Here's a quick example:

> git status
# On branch feature/4045-rewriting-everything

> git checkout 3.1.x
# Switched to branch '3.1.x'

> git merge --no-ff feature/4045-rewriting-everything

If a change you make intentionally breaks the api then please correct the relevant tests before pushing!

Bug fixing

If you're making a bugfix then before you start create a unit test which reproduces the bug, using the @ticket notation in the test to reference the bug's issue number (i.e. @ticket 4045 for issue #4045).

If you run the test then the one you've just made should fail.

Once you've written the bugfix, run the tests again before you commit to make sure that the fix actually works,then commiti both the fix and the test.

There is no need to create separate branches for bugfixes, creating them in the main release branch is perfectly acceptable.

Merging Changes from Remote Repositories

Now that you have a remote repository, you can pull changes in the remote "kohana" repository into your local repository:

> git pull kohana master

Note: Before you pull changes you should make sure that any modifications you've made locally have been committed.

Sometimes a commit you've made locally will conflict with one made in the "kohana" one.

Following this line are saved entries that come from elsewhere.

(** Return code, what was stored in [*out], the descriptors closed on the way.
    When a thread cannot be created, [*out] already holds the closed pair. *)
(* @ src/chaos/chaos_net.c chaos_net_pair *)
Definition chaos_net_pair (k : option chaos_net_knobs_t) (seed : Z) (e : pair_env)
  : Z * option chaos_pair_t * list Z :=
  match pe_sp1 e with
  | None => (-1, None, [])
  | Some (sp10, sp11) =>
      match pe_sp2 e with
      | None => (-1, None, [sp10; sp11])
      | Some (sp20, sp21) =>
          if negb (pe_calloc e) then (-1, None, [sp10; sp11; sp20; sp21])
          else
            let P := PairInternal sp11 sp20 (default zero_knobs k)
                       (FwdArg sp11 sp20 (pg_xosh_seed (Z.lxor seed 0xA1A1A1A1A1A1A1A1)))
                       (FwdArg sp20 sp11 (pg_xosh_seed (Z.lxor seed 0xB2B2B2B2B2B2B2B2))) in
            let out := Some (Pair sp10 sp21 (Some P)) in
            if negb (pe_thread1 e) then (-1, out, [sp10; sp11; sp20; sp21])
            else if negb (pe_thread2 e) then (-1, out, [sp10; sp11; sp20; sp21])
            else (0, out, [])
      end
  end.

(* @ src/chaos/chaos_net.c chaos_net_set_knobs *)
Definition chaos_net_set_knobs (p : option chaos_pair_t) (k : option chaos_net_knobs_t)
  : option chaos_pair_t :=
  match p, k with
  | Some p, Some k =>
      match _internal p with
      | None => Some p
      | Some P => Some (Pair (fd_a p) (fd_b p)
                    (Some (PairInternal (proxy_a P) (proxy_b P) k (fa_a_to_b P) (fa_b_to_a P))))
      end
  | _, _ => p
  end.

(** The pair afterwards and the descriptors closed. *)
(* @ src/chaos/chaos_net.c chaos_net_close *)
Definition chaos_net_close (p : option chaos_pair_t) : option chaos_pair_t * list Z :=
  match p with
  | None => (None, [])
  | Some p =>
      match _internal p with
      | None => (Some p, [])
      | Some P =>
          let '(a, c1) := if 0 <=? fd_a p then (-1, [fd_a p]) else (fd_a p, []) in
          let '(b, c2) := if 0 <=? fd_b p then (-1, [fd_b p]) else (fd_b p, []) in
          let c3 := if 0 <=? proxy_a P then [proxy_a P] else [] in
          let c4 := if 0 <=? proxy_b P then [proxy_b P] else [] in
          (Some (Pair a b None), c1 ++ c2 ++ c3 ++ c4)
      end
  end.

(** ** Lemmas: the pieces a forwarder handles *)

(** The bytes dropped or sent, in order. *)
Fixpoint pieces (acts : list net_act) : list Z :=
  match acts with
  | [] => []
  | NDrop bs :: acts | NSend bs :: acts => bs ++ pieces acts
  | _ :: acts => pieces acts
  end.

(** The bytes that reach the other side. *)
Fixpoint delivered (acts : list net_act) : list Z :=
  match acts with
  | [] => []
  | NSend bs :: acts => bs ++ delivered acts
  | _ :: acts => delivered acts
  end.

Definition is_drop (a : net_act) : bool := match a with NDrop _ => true | _ => false end.

(** No piece is larger than the limit, and no piece is empty. *)
Definition piece_ok (limit : Z) (a : net_act) : Prop :=
  match a with
  | NDrop bs | NSend bs => 0 < Z.of_nat (length bs) <= limit
  | NSleep s ns => 0 <= ns < 1000000000 /\ 0 <= s
  | NShutdown _ => True
  end.

Lemma pieces_app a b : pieces (a ++ b) = pieces a ++ pieces b.
Proof. induction a as [|[] a IH]; cbn; rewrite ?IH, ?app_assoc; done. Qed.

Lemma delivered_app a b : delivered (a ++ b) = delivered a ++ delivered b.
Proof. induction a as [|[] a IH]; cbn; rewrite ?IH, ?app_assoc; done. Qed.

Lemma delivered_pieces a : delivered a `sublist_of` pieces a.
Proof.
  induction a as [|[] a IH]; cbn; [constructor|by apply sublist_inserts_l|done| |done].
  by apply sublist_app.
Qed.

Lemma delivered_no_drop a : Forall (fun x => is_drop x = false) a -> delivered a = pieces a.
Proof. induction 1 as [|[] a H _ IH]; cbn; [done|done|done|by rewrite IH|done]. Qed.

Lemma apply_delay_shape rng lo hi :
  Forall (fun x => is_drop x = false) (apply_delay rng lo hi).1 /\
  pieces (apply_delay rng lo hi).1 = [] /\
  Forall (piece_ok 1) (apply_delay rng lo hi).1.
Proof.
  unfold apply_delay. destruct (if _ =? 0 then _ else _) as [r rng']. cbn [fst].
  pose proof (u64_range (lo + r)). destruct (u64 (lo + r) =? 0); cbn.
  - split_and!; constructor.
  - split_and!; [by repeat constructor|done|]. repeat constructor; cbn; zlia.
Qed.

Lemma piece_ok_mono l l' a : l <= l' -> piece_ok l a -> piece_ok l' a.
Proof. destruct a; cbn; lia. Qed.

(** The length of the next piece. *)
Lemma this_bounds cm (buf : list Z) :
  0 < cm -> buf <> [] ->
  let this := Z.to_nat (if cm <? Z.of_nat (length buf) then cm else Z.of_nat (length buf)) in
  (0 < this <= length buf)%nat /\ Z.of_nat this <= cm.
Proof. intros Hc Hb. destruct buf; [done|]. cbn. destruct (Z.ltb_spec cm (Z.of_nat (S (length buf)))); lia. Qed.

(** The bytes of the sleeps before a piece. *)
Lemma delay_shape (k : chaos_net_knobs_t) rng slept rng' :
  (if 0 <? delay_max_ns k then apply_delay rng (delay_min_ns k) (delay_max_ns k) else ([], rng))
  = (slept, rng') ->
  Forall (fun x => is_drop x = false) slept /\ pieces slept = [] /\ Forall (piece_ok 1) slept.
Proof.
  destruct (0 <? delay_max_ns k); [|intros [= <- <-]; split_and!; constructor].
  pose proof (apply_delay_shape rng (delay_min_ns k) (delay_max_ns k)) as H.
  intros E. by rewrite E in H.
Qed.

Lemma forward_chunks_spec fuel k cm rng buf ws acts rng' ws' e :
  (length buf < fuel)%nat -> 0 < cm ->
  forward_chunks fuel k cm rng buf ws = (acts, rng', ws', e) ->
  e <> FwdNoFuel /\
  (exists rest, buf = pieces acts ++ rest /\ (e = FwdNext <-> rest = [])) /\
  Forall (piece_ok cm) acts /\
  (SFltb d_zero (loss_prob k) = false -> Forall (fun x => is_drop x = false) acts).
Proof.
  intros Hf Hc. revert rng buf ws acts Hf. induction fuel as [|fuel IH]; intros rng buf ws acts Hf; [lia|].
  cbn [forward_chunks]. destruct buf as [|b buf'].
  { intros [= <- <- <- <-]. split_and!; [done|by exists []|constructor|constructor]. }
  set (buf := b :: buf') in *. pose proof (this_bounds cm buf Hc ltac:(done)) as [Ht Hm].
  set (this := Z.to_nat _) in *. cbv zeta.
  destruct (if SFltb d_zero (loss_prob k) then rand_unit rng else (d_one, rng)) as [u rng1].
  destruct (SFltb d_zero (loss_prob k) && SFltb u (loss_prob k)) eqn:El.
  - destruct (forward_chunks fuel k cm rng1 (drop this buf) ws) as [[[acts1 rng2] ws2] e2] eqn:E.
    intros [= <- <- <- <-]. apply IH in E as (He & (rest & Hr & Hn) & Hp & Hd);
      [|rewrite length_drop; lia].
    split_and!; [done| | |].
    + exists rest. split; [|done]. cbn [pieces]. by rewrite <- app_assoc, <- Hr, take_drop.
    + constructor; [|done]. cbn. rewrite length_take_lt by lia. lia.
    + intros Hz. by rewrite Hz in El.
  - destruct (if 0 <? delay_max_ns k then _ else _) as [slept rng2] eqn:Es.
    apply delay_shape in Es as (Hs1 & Hs2 & Hs3).
    assert (Hs3' : Forall (piece_ok cm) slept).
    { eapply Forall_impl; [exact Hs3|]. intros. by apply (piece_ok_mono 1); [lia|]. }
    destruct ws as [|w ws].
    { intros [= <- <- <- <-]. split_and!; [done|exists buf; by rewrite Hs2|done|done]. }
    destruct (Z.leb_spec w 0).
    { intros [= <- <- <- <-]. split_and!; [done|exists buf; by rewrite Hs2|done|done]. }
    set (m := Nat.min (Z.to_nat w) this).
    destruct (forward_chunks fuel k cm rng2 (drop m buf) ws) as [[[acts1 rng3] ws3] e3] eqn:E.
    intros [= <- <- <- <-]. apply IH in E as (He & (rest & Hr & Hn) & Hp & Hd);
      [|rewrite length_drop; lia].
    split_and!; [done| | |].
    + exists rest. split; [|done]. rewrite pieces_app, Hs2. cbn [pieces app].
      by rewrite <- app_assoc, <- Hr, take_drop.
    + apply Forall_app. split; [done|]. constructor; [|done]. cbn. rewrite length_take_lt by lia. lia.
    + intros Hz. apply Forall_app. split; [done|]. constructor; [done|auto].
Qed.

Lemma chunk_limit_pos k (buf : list Z) : buf <> [] -> 0 < chunk_limit k (length buf).
Proof. destruct buf; [done|]. unfold chunk_limit. cbn [length]. destruct (Z.ltb_spec 0 (max_chunk_bytes k)); lia. Qed.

There are a couple of scenarios where this might happen:

The conflict is to do with a few unrelated commits and you want to keep changes made in both commits

You'll need to manually modify the files to resolve the conflict, see the "Resolving a merge" section in the git-scm book for more info

You've fixed something locally which someone else has already done in the remote repo

The simplest way to fix this is to remove all the changes that you've made locally.

You can do this using

> git reset --hard kohana

You've fixed something locally which someone else has already fixed but you also have separate commits you'd like to keep

If this is the case then you'll want to use a tool called rebase. First of all we need to get rid of the conflicts created due to the merge:

> git reset --hard HEAD

Then find the hash of the offending local commit and run:

> git rebase -i {offending commit hash}

i.e.

> git rebase -i 57d0b28

A text editor will open with a list of commits, delete the line containing the offending commit before saving the file & closing your editor.

Git will remove the commit and you can then pull/merge the remote changes.